In the editorial department section, there are a couple of interesting recurring sections that group shorter stories together.
A Life in Seven Journies encapsulates the life of famous people, such as Jane Goodall and P.J. O’Rourke, via seven character-building trips described by the subject person. From a casual glance, none of the content seems to intimate any connection to any of the St. Regis properties.
In this post about Scottish photographer Harry Benson, he discusses his time covering the Meredith march in Mississippi in 1966:
The Civil Rights Movement was at its height when I drove to Tuscaloosa, Alabama, HQ of the Klu Klux Klan. I knew this was going to be dangerous, but it was my job. I met the grand wizard, Bobby Shelton, and attended Klan meetings with him. I followed the whole march; I went to rallies, I was tear-gassed, saw beatings, hid film in my socks. When I met Martin Luther King, I said to him, “This is just awful.” And he said, “It is awful being a black man in this country.” Jobs like these were journeys into the heart of America.
The World in Seven Objects is a curious bit of travel content storytelling highlighting various objects with no discernible common connection other than the fact that wealthy people covet them for cocktail party conversation starters.
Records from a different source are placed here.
(* ===== verification/Addr.v ===== *)
(** * Addresses and names (stream.go, profile.go)

    [net.Addr] for I2P destinations, and the printed names of states and
    profiles.  The texts of a destination are go-i2cp's: fields of a class. *)

From stdpp Require Import pretty strings.
From S2P Require Import Prelude GoInt I2CP Runtime Conn System.

Class DestinationText `{I2CP} := {
  dest_Base64 : Destination → string;
  dest_Base32 : Destination → string;
}.

Section Addr.
Context {I : I2CP} {B : CircBuf} {RT : GoRuntime} {DT : DestinationText}.
#[local] Open Scope string_scope.

Record I2PAddr := MkAddr {
  addr_dest : option Destination;
  addr_port : Z;
}.

(** [Sprintf("%d", v)] *)
Definition sprint_d (v : Z) : string := pretty v.

Definition Network (a : I2PAddr) : string := "i2p".
Definition addr_String (a : I2PAddr) : string :=
  match addr_dest a with
  | None => "*:" +:+ sprint_d (addr_port a)
  | Some _ => "i2p:" +:+ sprint_d (addr_port a)
  end.

(** A nil address has no destination. *)
Definition addr_Destination (a : option I2PAddr) : option Destination := a ≫= addr_dest.
Definition addr_Base64 (a : option I2PAddr) : string :=
  match addr_Destination a with None => "" | Some d => dest_Base64 d end.
Definition addr_Base32 (a : option I2PAddr) : string :=
  match addr_Destination a with None => "" | Some d => dest_Base32 d end.

(** A [net.Addr]: an [*I2PAddr], which may be nil, or something else. *)
Inductive NetAddr := AnI2PAddr (a : option I2PAddr) | AnotherAddr.

Definition PeerDestination (addr : NetAddr) : option Destination :=
  match addr with AnI2PAddr a => addr_Destination a | AnotherAddr => None end.
Definition PeerDestinationBase64 (addr : NetAddr) : option string := dest_Base64 <$> PeerDestination addr.

Definition LocalAddr (c : StreamConn) : I2PAddr := MkAddr None (localPort c).
Definition RemoteAddr (c : StreamConn) : I2PAddr := MkAddr (dest c) (remotePort c).
Definition listener_Addr (x : StreamListener) : I2PAddr := MkAddr None (l_localPort x).

Definition Profile (c : StreamConn) : Z := profile c.
Definition RemoteProfile (c : StreamConn) : Z := remoteProfile c.

Definition state_String (s : ConnState) : string :=
  match s with
  | StateInit => "INIT"
  | StateSynSent => "SYN_SENT"
  | StateSynRcvd => "SYN_RCVD"
  | StateEstablished => "ESTABLISHED"
  | StateCloseWait => "CLOSE_WAIT"
  | StateClosing => "CLOSING"
  | StateClosed => "CLOSED"
  end.

Definition profile_String (p : Z) : string :=
  if (p =? ProfileBulk)%Z then "bulk"
  else if (p =? ProfileInteractive)%Z then "interactive"
  else "unknown(" +:+ sprint_d p +:+ ")".

(** The addresses of a connection tell its peer and its ports. *)
Lemma remote_address c : PeerDestination (AnI2PAddr (Some (RemoteAddr c))) = dest c ∧
  addr_String (LocalAddr c) = "*:" +:+ sprint_d (localPort c).
Proof. done. Qed.
End Addr.
Lemma Inv_set_listener l x f s :
  lsts s !! l = Some x → l_localPort (f x) = l_localPort x → l_closed (f x) = l_closed x →
  l_manager (f x) = l_manager x → listener_ok s (f x) → SysInv s → SysInv (s <| lsts ::= alter f l |>).
Proof.
  intros Hl Hp Hc Hm Ho []. constructor; try done.
  - cbn. intros port k Hk. destruct (si_listeners0 port k Hk) as (y & Hy & H1 & H2 & H3).
    destruct (decide (k = l)) as [->|Hne].
    + exists (f x). rewrite lookup_alter_eq, Hl. split_and!; [done|congruence..].
    + exists y. by rewrite lookup_alter_ne.
  - cbn. intros k y Hk. assert (listener_ok s y) as [].
    { destruct (decide (k = l)) as [->|Hne].
      - rewrite lookup_alter_eq, Hl in Hk. by injection Hk as <-.
      - rewrite lookup_alter_ne in Hk by done. by apply (si_lsts0 k). }
    by constructor.
Qed.

Lemma queue_inv l x rp p s :
  incoming_conn l x rp p s →
  wp (queueConnectionForAccept l p rp) (λ _, SysInv) (λ _, SysInv) s.
Proof.
  intros [(Hi & Hl & Hc) (c & Hp & H1 & H2 & H3)]. unfold queueConnectionForAccept. wp_step.
  eapply wp_on_listener; [exact Hl|]. cbn [id]. pose proof (si_lsts s Hi l x Hl) as [].
  rewrite lo_closed0, Hc. case_if; zbool.
  - unfold set_listener. wp_step. eapply Inv_set_listener; [done..| |done]. constructor; try done; cbn.
    + rewrite length_app. cbn. lia.
    + intros q Hq. apply elem_of_app in Hq as [Hq|Hq]; [by apply lo_queue0|].
      apply list_elem_of_singleton in Hq as ->. by exists c.
  - wp_step. eapply wp_on_conn; [exact Hp|]. unfold setc. wp_step.
    pose proof (Inv_cancel p c s Hp Hi) as Hk. cbv zeta in Hk. rewrite H3 in Hk. unfold table_key in Hk. rewrite H1, H2 in Hk.
    wp_step. apply wp_ewhen; intros Hm; rewrite Hm in Hk; [apply wp_setv|]; wp_step; exact Hk.
Qed.
(* ===== verification/SystemProps.v ===== *)
(** * Properties of the stream manager

    What holds in every state a manager can reach, on what its packet
    processor panics, and where an incoming packet goes. *)

From S2P Require Import Prelude GoInt SeqNum I2CP Packet PacketProps Crypto Limits MessageStatus.
From S2P Require Import TCBCache Floats Runtime Conn ConnRecv ConnAck ConnLife ConnWrite.
From S2P Require Import ConnFrames ConnOps ConnExamples AccessList System Ping Listener Manager.
From S2P Require Import SystemFrames SystemInv SystemOps.
From Stdlib Require Import Strings.Byte.

(** ** Every reachable state *)

Section Reachable.
Context {I : I2CP} {B : CircBuf} {RT : GoRuntime} {C : MessageStatusCodes} {SS : SessionStatusCodes}.
Implicit Types s : Sys.
#[local] Abbreviation Y := (STE Sys SysError).

(** Before the manager is made; [rs] is what [rand.Read] will deliver. *)
Definition empty_Sys (rs : list (option bytes)) : Sys :=
  MkSys (MkManager None ∅ (MkManagerView None None None ∅ ProfileBulk) (newPingManager None) 1 []
           false false false false ∅)
    ∅ ∅ ∅ ∅ ∅ ∅ 0 0 0 rs [] [].

(** The manager [NewStreamManager] returns for the session [x]. *)
Definition started (x : Session) (rs : list (option bytes)) : Sys :=
  snd (NewStreamManager true x (empty_Sys rs)).

Lemma started_inv x rs : rands_ok rs → SysInv (started x rs).
Proof.
  intros Hr. unfold started, NewStreamManager, newStreamManagerBase, allocFilter. cbn [negb].
  unfold setm, mbind, ste_bind, egets, emodify, mret, ste_ret.
  constructor; cbn; try done; try (by eexists); try lia.
Qed.

Lemma reachable_inv x rs ops : rands_ok rs → SysInv (sys_run ops (started x rs)).
Proof. intros Hr. by apply sys_run_kept, started_inv. Qed.

(** C8.  The manager's tables stay coherent.  In every state a manager can
    reach, whatever arrives and whatever its users do: an entry of the routing
    table is an existing connection of the manager with exactly these ports,
    whose goroutines have not been told to stop, so that a connection that was
    closed by [Close], given up on or dropped from a full accept queue is never
    in it (one the peer has closed still is, see
    [ConnLifeProps.peer_close_never_released]); a registered listener is open,
    listens on that port and has at most ten connections waiting; and at most a
    hundred messages are queued. *)
Theorem tables_coherent (x : Session) (rs : list (option bytes)) (ops : list sys_op) :
  rands_ok rs →
  let s := sys_run ops (started x rs) in
  (∀ lp rp p, connections (sm_view (sm s)) !! (lp, rp) = Some p →
     ∃ c, conns s !! p = Some c ∧ self c = p ∧ localPort c = lp ∧ remotePort c = rp ∧
       manager c = true ∧ ctx_done c = false) ∧
  (∀ port l, listeners (sm s) !! port = Some l →
     ∃ y, lsts s !! l = Some y ∧ l_localPort y = port ∧ l_closed y = false ∧ acceptClosed y = false ∧
       (length (acceptChan y) ≤ 10)%nat) ∧
  (length (incomingPackets (sm s)) ≤ 100)%nat.
Proof.
  intros Hr s. pose proof (reachable_inv x rs ops Hr) as Hi. fold s in Hi. split_and!.
  - intros lp rp p Hp. destruct (si_table s Hi lp rp p Hp) as (c & Hc & H1 & H2).
    destruct (si_live s Hi _ p c Hp Hc) as [H3 H4].
    exists c. split_and!; [done|apply (si_conns s Hi p c Hc)|done..].
  - intros port l Hl. destruct (si_listeners s Hi port l Hl) as (y & Hy & H1 & H2 & _).
    destruct (si_lsts s Hi l y Hy). exists y. split_and!; [done..|congruence|done].
  - apply (si_queue s Hi).
Qed.

(** C11.  The packet processor survives everything but a truncated datagram.  In
    every reachable state, taking the next message panics, and so ends the
    program, exactly when its payload has at least 22 bytes, holds the NACKs it
    counts, and has fewer than five bytes after them; whatever the packet asks of
    listeners, connections, pings, limits and filters.  The operations are
    steps: that a listener is closed while a SYN is being queued on it, which
    the code does not exclude by a lock, is outside the model. *)
Theorem processor_panics_exactly (x : Session) (rs : list (option bytes)) (ops : list sys_op) (pick : bool) :
  rands_ok rs →
  let s := sys_run ops (started x rs) in
  fst (processPackets pick s) = Panic ↔
  processor_done (sm s) = false ∧
  ∃ incoming q, incomingPackets (sm s) = incoming :: q ∧ header_overrun (i_payload incoming).
Proof.
  intros Hr s. pose proof (reachable_inv x rs ops Hr) as Hi. fold s in Hi. clearbody s. split.
  - intros Hp. destruct (processor_done (sm s)) eqn:Hd; [by rewrite process_idle in Hp by auto|]. split; [done|].
    destruct (incomingPackets (sm s)) as [|i q] eqn:Hq; [by rewrite process_idle in Hp by auto|].
    exists i, q. split; [done|]. rewrite (process_pop pick s i q Hd Hq) in Hp.
    apply Unmarshal_panic_iff. unfold unmarshal_fresh.
    pose proof (dispatch_inv pick i _ (Inv_pop i q s Hq Hi)) as Hw. unfold wp in Hw.
    destruct (Unmarshal (i_payload i) empty_Packet) as [[[]|e|] ?] eqn:Hu; [exfalso..|done];
      (destruct (dispatchPacket pick i _) as [[] ?]; cbn in Hp; [done..|by apply Hw]).
  - intros (Hd & i & q & Hq & Ho). rewrite (process_pop pick s i q Hd Hq).
    rewrite dispatch_panic; [done|]. apply Unmarshal_panic_iff in Ho. unfold unmarshal_fresh in Ho.
    by destruct (Unmarshal (i_payload i) empty_Packet) as [[[]|e|] ?].
Qed.

(** ** Where a packet goes *)

Definition put_conn (p : positive) (c : StreamConn) (s : Sys) : Sys := s <| conns ::= <[p := c]> |>.

(** What the connection's queue makes of a packet: dropped when it is full,
    or, once the connection is told to stop, also at the scheduler's choice. *)
Definition enqueued (pick : bool) (pkt : Packet) (c : StreamConn) : StreamConn :=
  if (length (recvChan c) <? 32)%nat && (pick || negb (ctx_done c))
  then c <| recvChan ::= λ q, q ++ [pkt] |> else c.

Lemma put_world_same p c s : put_world p (world_of c s) s = put_conn p c s.
Proof.
  unfold put_world, put_conn, world_of. cbn. rewrite app_nil_r. unfold upd, set_conns. cbn. f_equal.
  by destruct (sm s).
Qed.

Lemma incoming_run pick (pkt : Packet) c s :
  snd (handleIncomingPacket pick pkt (world_of c s)) = world_of (enqueued pick pkt c) s.
Proof.
  unfold handleIncomingPacket, enqueued. rewrite getc_step. cbn [id world_of conn].
  case_if; [done|]. by destruct (ctx_done c).
Qed.

Lemma route_run pick (pkt : Packet) incoming p c s :
  connections (sm_view (sm s)) !! (destPort incoming, srcPort incoming) = Some p → conns s !! p = Some c →
  routeToConnection pick pkt incoming s = (Ok (), put_conn p (enqueued pick pkt c) s).
Proof.
  intros Hp Hc. unfold routeToConnection, getm. unfold mbind at 1, ste_bind at 1, egets. rewrite Hp.
  unfold try, on_conn. unfold mbind, ste_bind. rewrite Hc. pose proof (incoming_run pick pkt c s) as Hr.
  assert (Hs : fst (handleIncomingPacket pick pkt (world_of c s)) ≠ Panic).
  { unfold handleIncomingPacket. rewrite getc_step. cbn [id]. case_if; [done|]. by destruct (ctx_done _). }
  destruct (handleIncomingPacket pick pkt (world_of c s)) as [r w]. cbn in Hr. subst w.
  rewrite put_world_same. by destruct r.
Qed.

Lemma dispatch_parsed pick incoming (pkt : Packet) s :
  Unmarshal (i_payload incoming) empty_Packet = (Ok (), pkt) →
  dispatchPacket pick incoming s =
    (if has_flag (Flags pkt) FlagECHO then handleEchoPacket pkt incoming s
     else if isSynPacket pkt then handleSynPacket pkt incoming s
     else routeToConnection pick pkt incoming s).
Proof.
  intros Hu. unfold dispatchPacket, unmarshalIncomingPacket, catch, mbind, ste_bind. rewrite Hu. cbn.
  by repeat case_if.
Qed.

End Reachable.

(** ** Instances *)

Section Examples.

(** The manager listens on port 443; a truncated message has arrived. *)
Definition rands_two : list (option bytes) := [Some [x00; x00; x03; x07]; Some [x00; x00; x00; x09]].
Definition ops_ex : list sys_op := [YListen 443 1730; YMessage None 6 10 443 (replicate 16 x00 ++ [x01] ++ replicate 5 x00)].
Definition data_ex : bytes := wire (base_Packet 9 7 1 1 0).

Lemma rands_two_ok : rands_ok rands_two.
Proof. repeat constructor; by intros ? [= <-]. Qed.

(** A peer connects to port 443 from port 10: the table has the connection, and
    no more once it is closed. *)
Definition connect_ex : list sys_op :=
  [YListen 443 1730; YMessage (Some dest_B) 6 10 443 (wire (base_Packet 0 7 500 0 FlagSYN)); YProcess true].
Lemma tables_coherent_witness :
  let s := sys_run connect_ex (started session_A rands_two) in
  connections (sm_view (sm s)) !! (443, 10) = Some 1%positive ∧
  connections (sm_view (sm (sys_step (YConn 1 OpClose) s))) !! (443, 10) = None ∧
  (∃ c, conns s !! 1%positive = Some c ∧ self c = 1%positive ∧ localPort c = 443 ∧ remotePort c = 10 ∧
     manager c = true ∧ ctx_done c = false) ∧
  ∀ port l, listeners (sm s) !! port = Some l →
    ∃ y, lsts s !! l = Some y ∧ l_localPort y = port ∧ l_closed y = false ∧ acceptClosed y = false ∧
      (length (acceptChan y) ≤ 10)%nat.
Proof.
  destruct (tables_coherent session_A rands_two connect_ex rands_two_ok) as (H1 & H2 & _).
  split; [vmeq|]. split; [vmeq|]. split; [|exact H2]. apply H1. vmeq.
Defined.

Lemma processor_panics_exactly_witness :
  rands_ok rands_two ∧
  let s := sys_run ops_ex (started session_A rands_two) in
  (fst (processPackets true s) = Panic ↔
   processor_done (sm s) = false ∧
   ∃ incoming q, incomingPackets (sm s) = incoming :: q ∧ header_overrun (i_payload incoming)).
Proof. split; [apply rands_two_ok|]. apply (processor_panics_exactly session_A rands_two ops_ex true rands_two_ok). Defined.

End Examples.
Sample posts include the rise in vintage motorcycle auction prices and the rise of interest in collectible retro postcards.
A Little Place I Know is full of examples of those small secreted joints that only locals know about, like the perfect 18th century wine shop in London where Lord Byron once purchased his favorite pinots.
Also surprising, there’s nothing in Beyond related to kids. There are no photos of cute kids eating ice cream without making a mess of their face, or cute teenagers laughing wholeheartedly at their cute parents’ jokes. No fishing, canoeing or horseback riding photos. For older and well-educated travelers without kids, the lack of family drama is refreshing.
There’s a place for that, but this isn’t that place.